Sur le chemin du retour il acheta les traditionnels choux à la crème pour la tante Adèle. La vielle dame portait ces quatre vingt treize printemps avec une obstination patiente et elle attendait ses choux à la crème chaque dimanche à quatorze heures précises.
Et depuis dix ans Robert se rendait à ce rendez-vous.
Il croisa une famille voisine qui avançait en grappe, la mère semblait débordée entre les sacs et les enfants et de la voix, elle tentait de tout faire avancer dans la même direction, sans rien perdre. Il les salua distraitement et en les dépassant il entendit la mère dire au petit dernier que s’il n’était pas sage Robert viendrait le manger. Il se sentit peiné et faillit pousser un grognement histoire de donner raison à la mère.

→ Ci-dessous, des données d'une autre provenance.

(* ===== verification/TpmVerify.v ===== *)
(** * Appraising a TPM quote ([ca2a_verify.tpm])

    The offline verifier of TPM reports: nonce, evidence, the key-and-nonce binding the
    quote must commit, and the measurement it proves.  Signature and chain are
    verified by [agent_manifest]. *)
From S2P Require Export Tpm.
Import tee attestation tpm.
#[local] Open Scope N_scope.

Module tpm_verify.

Definition _ALG_RSASSA : N := 0x0014.
Definition _ALG_ECDSA : N := 0x0018.
Definition _ALG_SHA256 : N := 0x000B.

Section verify.
Context `{U : Unidata, E : Evidence}.

Definition parse_tpmt_signature (blob : bytes) : res ParsedSignature :=
  translate (am_parse_tpmt_signature blob) (fun text => err AttestationFailed text).

Definition _tag_legacy_bare_signature (signature : bytes + ParsedSignature) (ak : cert) :
    res (bytes + ParsedSignature) :=
  match signature with
  | inr parsed => Ok (inr parsed)
  | inl bare =>
      key ← cert_public_key ak;
      Ok match key with
         | RsaKey => inr {| sig_alg := _ALG_RSASSA; hash_alg := _ALG_SHA256; sig_bytes := bare |}
         | EcKey _ => inr {| sig_alg := _ALG_ECDSA; hash_alg := _ALG_SHA256; sig_bytes := bare |}
         | OtherPublicKey => inl bare
         end
  end.

Definition _delegate (attest : bytes) (signature : bytes + ParsedSignature)
    (ak_chain_pem trusted_roots_pem : bytes) (expected_qualifying_data expected_pcr_digest : option bytes) :
    res unit :=
  ok ← report_any AttestationFailed (py "TPM quote verification failed")
    (am_verify_tpm_quote attest signature ak_chain_pem trusted_roots_pem expected_qualifying_data
       expected_pcr_digest);
  raise_if (negb ok)
    (failed_d "TPM quote verification failed"
       (py "the AK signature or an expected binding did not match")).

Definition no_root : exn :=
  failed_d "no trusted root was supplied" (py "a chain validated against no anchor would accept any chain").

Definition verify_tpm_quote (attest : bytes) (signature : bytes + ParsedSignature)
    (ak_chain trusted_roots : list cert) (expected_pcr_digest expected_qualifying_data : option bytes) :
    res TpmQuote :=
  match ak_chain with
  | [] => Err (failed "no AK certificate chain was supplied")
  | ak :: _ =>
      raise_if (bool_decide (length trusted_roots = 0%nat)) no_root;;
      quote ← parse attest;
      tagged ← _tag_legacy_bare_signature signature ak;
      _delegate attest tagged (concat (map cert_pem ak_chain))
        (concat (map cert_pem trusted_roots)) expected_qualifying_data expected_pcr_digest;;
      Ok quote
  end.

Definition verify_tpm_report (report : AttestationReport) (expected_nonce : pystr)
    (trusted_roots_pem : bytes) : res pystr :=
  raise_if (negb (bool_decide (nonce report = expected_nonce)))
    (failed_d "the report nonce does not match the expected nonce"
       (py "stale or replayed attestation report"));;
  match raw_evidence report, quote_signature report with
  | Some evidence, Some signature =>
      match attestation_key_chain_pem report with
      | Some (c :: cs) =>
          let chain_pem := c :: cs in
          raise_if (bool_decide (trusted_roots_pem = [])) no_root;;
          expected_qualifying_data ← tpm_qualifying_data (public_key report) (nonce report) (role report);
          parsed ← parse_tpmt_signature signature;
          quote ← parse evidence;
          _delegate evidence (inr parsed) chain_pem trusted_roots_pem (Some expected_qualifying_data) None;;
          let measured := py "sha256:" ++ hex (pcr_digest quote) in
          raise_if (negb (bool_decide (measurement report = measured)))
            (failed_d "the reported measurement is not the one the TPM signed"
               (py "report=" ++ measurement report ++ py " quote=" ++ measured));;
          Ok measured
      | _ =>
          Err (failed_d "the report carries no attestation key certificate chain"
                 (py "the quote may be signed by a transient key, which proves a signature " ++
                  py "but not that the key lives in a TPM"))
      end
  | _, _ =>
      Err (failed_d "the report carries no TPM quote to verify"
             (py "a report claiming the 'tpm' platform must ship raw_evidence and " ++
              py "quote_signature; without them there is nothing to appraise"))
  end.

(** [tpm_verifier(trusted_roots_pem)] *)
Definition tpm_verifier (trusted_roots_pem : bytes) : Verifier :=
  fun report expected_nonce => verify_tpm_report report expected_nonce trusted_roots_pem.
End verify.
End tpm_verify.
Import tpm_verify.

(** The documented behaviour of [agent_manifest.verify_tpm_quote]: it accepts only a
    quote whose extraData is the expected qualifying data. *)
Class EvidenceLaws (E : Evidence) := {
  am_verify_checks attest sig chain roots qd pcr q :
    am_verify_tpm_quote attest sig chain roots (Some qd) pcr = Ok true -> parse attest = Ok q ->
    qualifying_data q = qd
}.

Section laws.
Context `{U : Unidata, E : Evidence}.

Lemma delegate_ok attest sig chain roots qd pcr u :
  _delegate attest sig chain roots qd pcr = Ok u <->
  am_verify_tpm_quote attest sig chain roots qd pcr = Ok true.
Proof.
  unfold _delegate. rewrite bind_ok. setoid_rewrite report_any_ok. setoid_rewrite raise_if_ok.
  setoid_rewrite negb_false_iff. destruct u. split; [by intros (a & ? & ->)|by exists true].
Qed.
Lemma delegate_err attest sig chain roots qd pcr e :
  _delegate attest sig chain roots qd pcr = Err e -> exn_class e = Some AttestationFailed.
Proof.
  unfold _delegate. intros [H|(ok & _ & H)]%bind_err; [by eapply report_any_err|].
  by apply raise_if_err in H as [_ ->].
Qed.

(** What the verifier accepts, and the measurement it proves. *)
Record TpmReportOk (report : AttestationReport) (n : pystr) (roots : bytes) (m : pystr) : Prop := {
  tro_nonce : nonce report = n;
  tro_roots : roots <> [];
  tro_evidence : exists evidence sig chain qd parsed q,
    raw_evidence report = Some evidence /\ quote_signature report = Some sig /\
    attestation_key_chain_pem report = Some chain /\ chain <> [] /\
    tpm_qualifying_data (public_key report) (nonce report) (role report) = Ok qd /\
    am_parse_tpmt_signature sig = Ok parsed /\ parse evidence = Ok q /\
    am_verify_tpm_quote evidence (inr parsed) chain roots (Some qd) None = Ok true /\
    m = py "sha256:" ++ hex (pcr_digest q) /\ measurement report = m
}.

Lemma verify_tpm_report_ok report n roots m :
  verify_tpm_report report n roots = Ok m <-> TpmReportOk report n roots m.
Proof.
  unfold verify_tpm_report. rewrite seq_ok, (ok_unit _ _ (guard_ok _ _)). split.
  - intros [Hn H]. destruct (raw_evidence report) as [evidence|] eqn:Ee; [|done].
    destruct (quote_signature report) as [sig|] eqn:Es; [|done].
    destruct (attestation_key_chain_pem report) as [[|c cs]|] eqn:Ec; [done| |done].
    apply seq_ok in H as [[v Hr%refuse_ok] (qd & Hqd & (parsed & Hp & (q & Hq & H)%bind_ok)%bind_ok)%bind_ok].
    apply seq_ok in H as [[u Hd] H]. apply seq_ok in H as [[w Hm%guard_ok] H]. apply ok_inj in H as <-.
    apply delegate_ok in Hd. apply translate_ok in Hp. split; [done|done|].
    exists evidence, sig, (c :: cs), qd, parsed, q. by split_and!.
  - intros [Hn Hr (evidence & sig & chain & qd & parsed & q & He & Hs & Hc & Hne & Hqd & Hp & Hq & Hv & -> & Hm)].
    split; [done|]. rewrite He, Hs, Hc. destruct chain as [|c cs]; [done|].
    apply seq_ok. split; [exists tt; by apply refuse_ok|].
    rewrite Hqd. cbn [mbind result_bind]. unfold parse_tpmt_signature. rewrite (proj2 (translate_ok _ _ _) Hp). cbn [mbind result_bind].
    rewrite Hq. cbn [mbind result_bind]. apply seq_ok. split; [exists tt; by apply delegate_ok|].
    apply seq_ok. split; [exists tt; by apply guard_ok|done].
Qed.

(** C39: [verify_tpm_report] proves a measurement exactly for a report that has the
    expected nonce, carries evidence, signature and a non-empty key chain, is
    appraised against some root, whose quote the shared verifier accepts for the
    qualifying data re-derived from the report's own key, nonce and role, and whose
    claimed measurement is the quote's PCR digest; that digest is what it returns. *)
Theorem verify_tpm_report_spec report n roots m :
  verify_tpm_report report n roots = Ok m <-> TpmReportOk report n roots m.
Proof. apply verify_tpm_report_ok. Qed.

(** A quote cannot be lifted onto another key.  When two reports with the same
    evidence are accepted, under whatever nonces and roots, they offer the same key in
    the same role under the same nonce and prove the same measurement, or the messages
    the two bindings hash differ and have one SHA-256 digest. *)
Theorem quote_binds_key `{!EvidenceLaws E} r1 r2 n1 n2 roots1 roots2 m1 m2
    (H1 : verify_tpm_report r1 n1 roots1 = Ok m1) (H2 : verify_tpm_report r2 n2 roots2 = Ok m2)
    (He : raw_evidence r1 = raw_evidence r2) :
  (public_key r1 = public_key r2 /\ role r1 = role r2 /\ nonce r1 = nonce r2 /\ m1 = m2) \/
  bindings_collide TPM_PREFIX (public_key r1) n1 (role r1) TPM_PREFIX (public_key r2) n2 (role r2).
Proof.
  apply verify_tpm_report_ok in H1 as [T1 _ (ev1 & s1 & c1 & qd1 & p1 & q1 & E1 & _ & _ & _ & D1 & _ & Q1 & V1 & M1 & _)].
  apply verify_tpm_report_ok in H2 as [T2 _ (ev2 & s2 & c2 & qd2 & p2 & q2 & E2 & _ & _ & _ & D2 & _ & Q2 & V2 & M2 & _)].
  rewrite E1, E2 in He. injection He as <-. rewrite Q1 in Q2. injection Q2 as <-.
  rewrite <-(am_verify_checks _ _ _ _ _ _ _ V1 Q1) in D1.
  rewrite <-(am_verify_checks _ _ _ _ _ _ _ V2 Q1) in D2.
  rewrite T1 in D1. rewrite T2 in D2.
  apply bind_ok in D1 as (pre1 & P1 & D1), D2 as (pre2 & P2 & D2).
  destruct (binding_inj _ _ _ _ _ _ _ _ _ _ _ P1 P2 D1 D2) as [(_ & Hr & Hk & Hn)|?]; [left|by right].
  split_and!; congruence.
Qed.

(** C40: what the provider collects, the peer's verifier appraises.  An offer of a key
    over a report the provider returned with the platform's certificate chain, whose
    quote and signature the shared package accepts for the extraData the quote itself
    carries, is appraised with assurance "hardware" and the PCR measurement the TPM
    signed, even when hardware is required: the binding the provider had the TPM commit
    is the one the verifier derives from the offered key, the nonce and the role. *)
Theorem collected_offer_verifies `{X : !CertStore} fuel h t pk n role_ r flushed roots sig parsed chain evidence
    (Hc : attest_tpm fuel h t pk n role_ = Some (Ok r, flushed)) (Hr : roots <> [])
    (Hch : attestation_key_chain_pem r = Some chain) (Hne : chain <> [])
    (Hs : quote_signature r = Some sig) (Hp : am_parse_tpmt_signature sig = Ok parsed)
    (He : raw_evidence r = Some evidence)
    (Hv : forall q, parse evidence = Ok q ->
            am_verify_tpm_quote evidence (inr parsed) chain roots (Some (qualifying_data q)) None = Ok true) :
  verify_offer {| channel_public_key := pk; report := r |} n (Some (tpm_verifier roots)) true role_ =
  Ok {| peer_key := pk; assurance := py "hardware"; peer_measurement := measurement r |}.
Proof.
  apply collected_ok in Hc as [Hpl Hk Hn Hro (blob & q & sig' & Hb & _ & Hq & _ & _ & Hqd & Hm)].
  apply verify_offer_ok. unfold offer_accepted. cbn [report channel_public_key peer_key assurance peer_measurement].
  split_and!; [done|done|done|done|]. right.
  split_and!; [rewrite Hpl; by intros ?%py_inj|done|].
  exists (tpm_verifier roots). split; [done|]. unfold tpm_verifier. apply verify_tpm_report_ok.
  rewrite He in Hb. injection Hb as <-. split; [done|done|].
  exists evidence, sig, chain, (qualifying_data q), parsed, q. rewrite Hk, Hn, Hro.
  split_and!; try done. by apply Hv.
Qed.
End laws.

(** ** The device's report, appraised *)
Module TpmVerifyExample.
Import AsciiOnly Toy TpmExample.

#[export] Instance demo_evidence_laws : EvidenceLaws demo_evidence.
Proof.
  split. intros attest sig chain roots qd pcr q H Hq. cbn [am_verify_tpm_quote demo_evidence] in H.
  unfold demo_verify in H. rewrite Hq in H. cbn [mbind result_bind] in H. apply ok_inj in H.
  apply andb_true_iff in H as [_ H]. by apply bool_decide_eq_true in H.
Qed.

Definition demo_roots : bytes := ascii_bytes "ROOT".
Definition demo_blob : bytes := default [] (raw_evidence demo_report).
Definition demo_sig : bytes := default [] (quote_signature demo_report).
Lemma demo_blob_ok : raw_evidence demo_report = Some demo_blob.
Proof. vm_compute. reflexivity. Qed.
Lemma demo_sig_ok : quote_signature demo_report = Some demo_sig.
Proof. vm_compute. reflexivity. Qed.
Lemma demo_chain_pem : attestation_key_chain_pem demo_report = Some demo_cert.
Proof. vm_compute. reflexivity. Qed.
Lemma demo_quote_accepted q :
  parse demo_blob = Ok q ->
  am_verify_tpm_quote demo_blob (inr {| sig_alg := 20; hash_alg := 11; sig_bytes := demo_sig |}) demo_cert
    demo_roots (Some (qualifying_data q)) None = Ok true.
Proof.
  intros Hq. cbn [am_verify_tpm_quote demo_evidence]. unfold demo_verify. rewrite Hq. cbn [mbind result_bind sig_bytes].
  rewrite (bool_decide_true (qualifying_data q = qualifying_data q)) by reflexivity.
  assert (bool_decide (demo_sig = checksum 4 demo_blob) = true) as -> by (vm_compute; reflexivity). reflexivity.
Qed.
Lemma demo_measured :
  verify_tpm_report demo_report (py "nonce") demo_roots = Ok (measurement demo_report).
Proof. vm_compute. reflexivity. Qed.
#[local] Opaque demo_report demo_blob demo_sig.

Lemma quote_binds_key_witness :
  (public_key demo_report = public_key demo_report /\ role demo_report = role demo_report /\
   nonce demo_report = nonce demo_report /\ measurement demo_report = measurement demo_report) \/
  bindings_collide TPM_PREFIX (public_key demo_report) (py "nonce") (role demo_report)
    TPM_PREFIX (public_key demo_report) (py "nonce") (role demo_report).
Proof.
  exact (quote_binds_key demo_report demo_report (py "nonce") (py "nonce") demo_roots demo_roots
    (measurement demo_report) (measurement demo_report) demo_measured demo_measured eq_refl).
Defined.

Lemma collected_offer_verifies_witness :
  verify_offer {| channel_public_key := py "ab"; report := demo_report |} (py "nonce")
    (Some (tpm_verifier demo_roots)) true ROLE_CALLEE =
  Ok {| peer_key := py "ab"; assurance := py "hardware"; peer_measurement := measurement demo_report |}.
Proof.
  exact (collected_offer_verifies 11 demo_host (demo_tpm 4) (py "ab") (py "nonce") ROLE_CALLEE demo_report []
    demo_roots demo_sig {| sig_alg := 20; hash_alg := 11; sig_bytes := demo_sig |} demo_cert demo_blob
    demo_report_ok ltac:(discriminate) demo_chain_pem ltac:(discriminate) demo_sig_ok eq_refl demo_blob_ok
    demo_quote_accepted).
Defined.
End TpmVerifyExample.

En rentrant, il fit soigneusement sa toilette, prenant plaisir à se raser en écoutant la radio, il s’habilla, fit un brin de rangement. Tous les dimanches il allait manger à la Toque Blanche, un restaurant à St jean tenu par un de ses plus vieux amis Victor. En quittant son appartement il fit un tour d’inspection, fermant le gaz, éteignant les lumières, serrant les robinets, il avait la hantise d’un accident domestique. Il vérifiât que sa porte était bien fermée et sortit. Devant l’ascenseur, il s’aperçut qu’il avait oublie les choux à la crème et en bougonnant il retourna chez lui, les prit l et refit un tour d’inspection.
St jean était désert et froid, en arrivant à la Toque Blanche il salua Irène ; l’épouse de Victor, vêtue de son éternel tablier blanc, il lui tendit les choux pour qu’elle les mette au frais et s’installât à sa table habituelle. Le repas était simple et délicieux, comme d’habitude Victor lui fit goûter un de ces petits vins qu’il dénichait lors de ces tournées directement chez des producteurs. Chaque dimanche Victor faisait quelques pauses en s’installant près de lui, tantôt pour boire un coup, tantôt pour faire des commentaires sur la politique ou sur le foot, Robert hochait la tête régulièrement. Il connaissait par cœur les discours de Victor, sa calvitie qu’il tentait de cacher, ce tic à l’œil gauche qui le rendait sympathique et lui donnait un air polisson, et il n’écoutait plus vraiment.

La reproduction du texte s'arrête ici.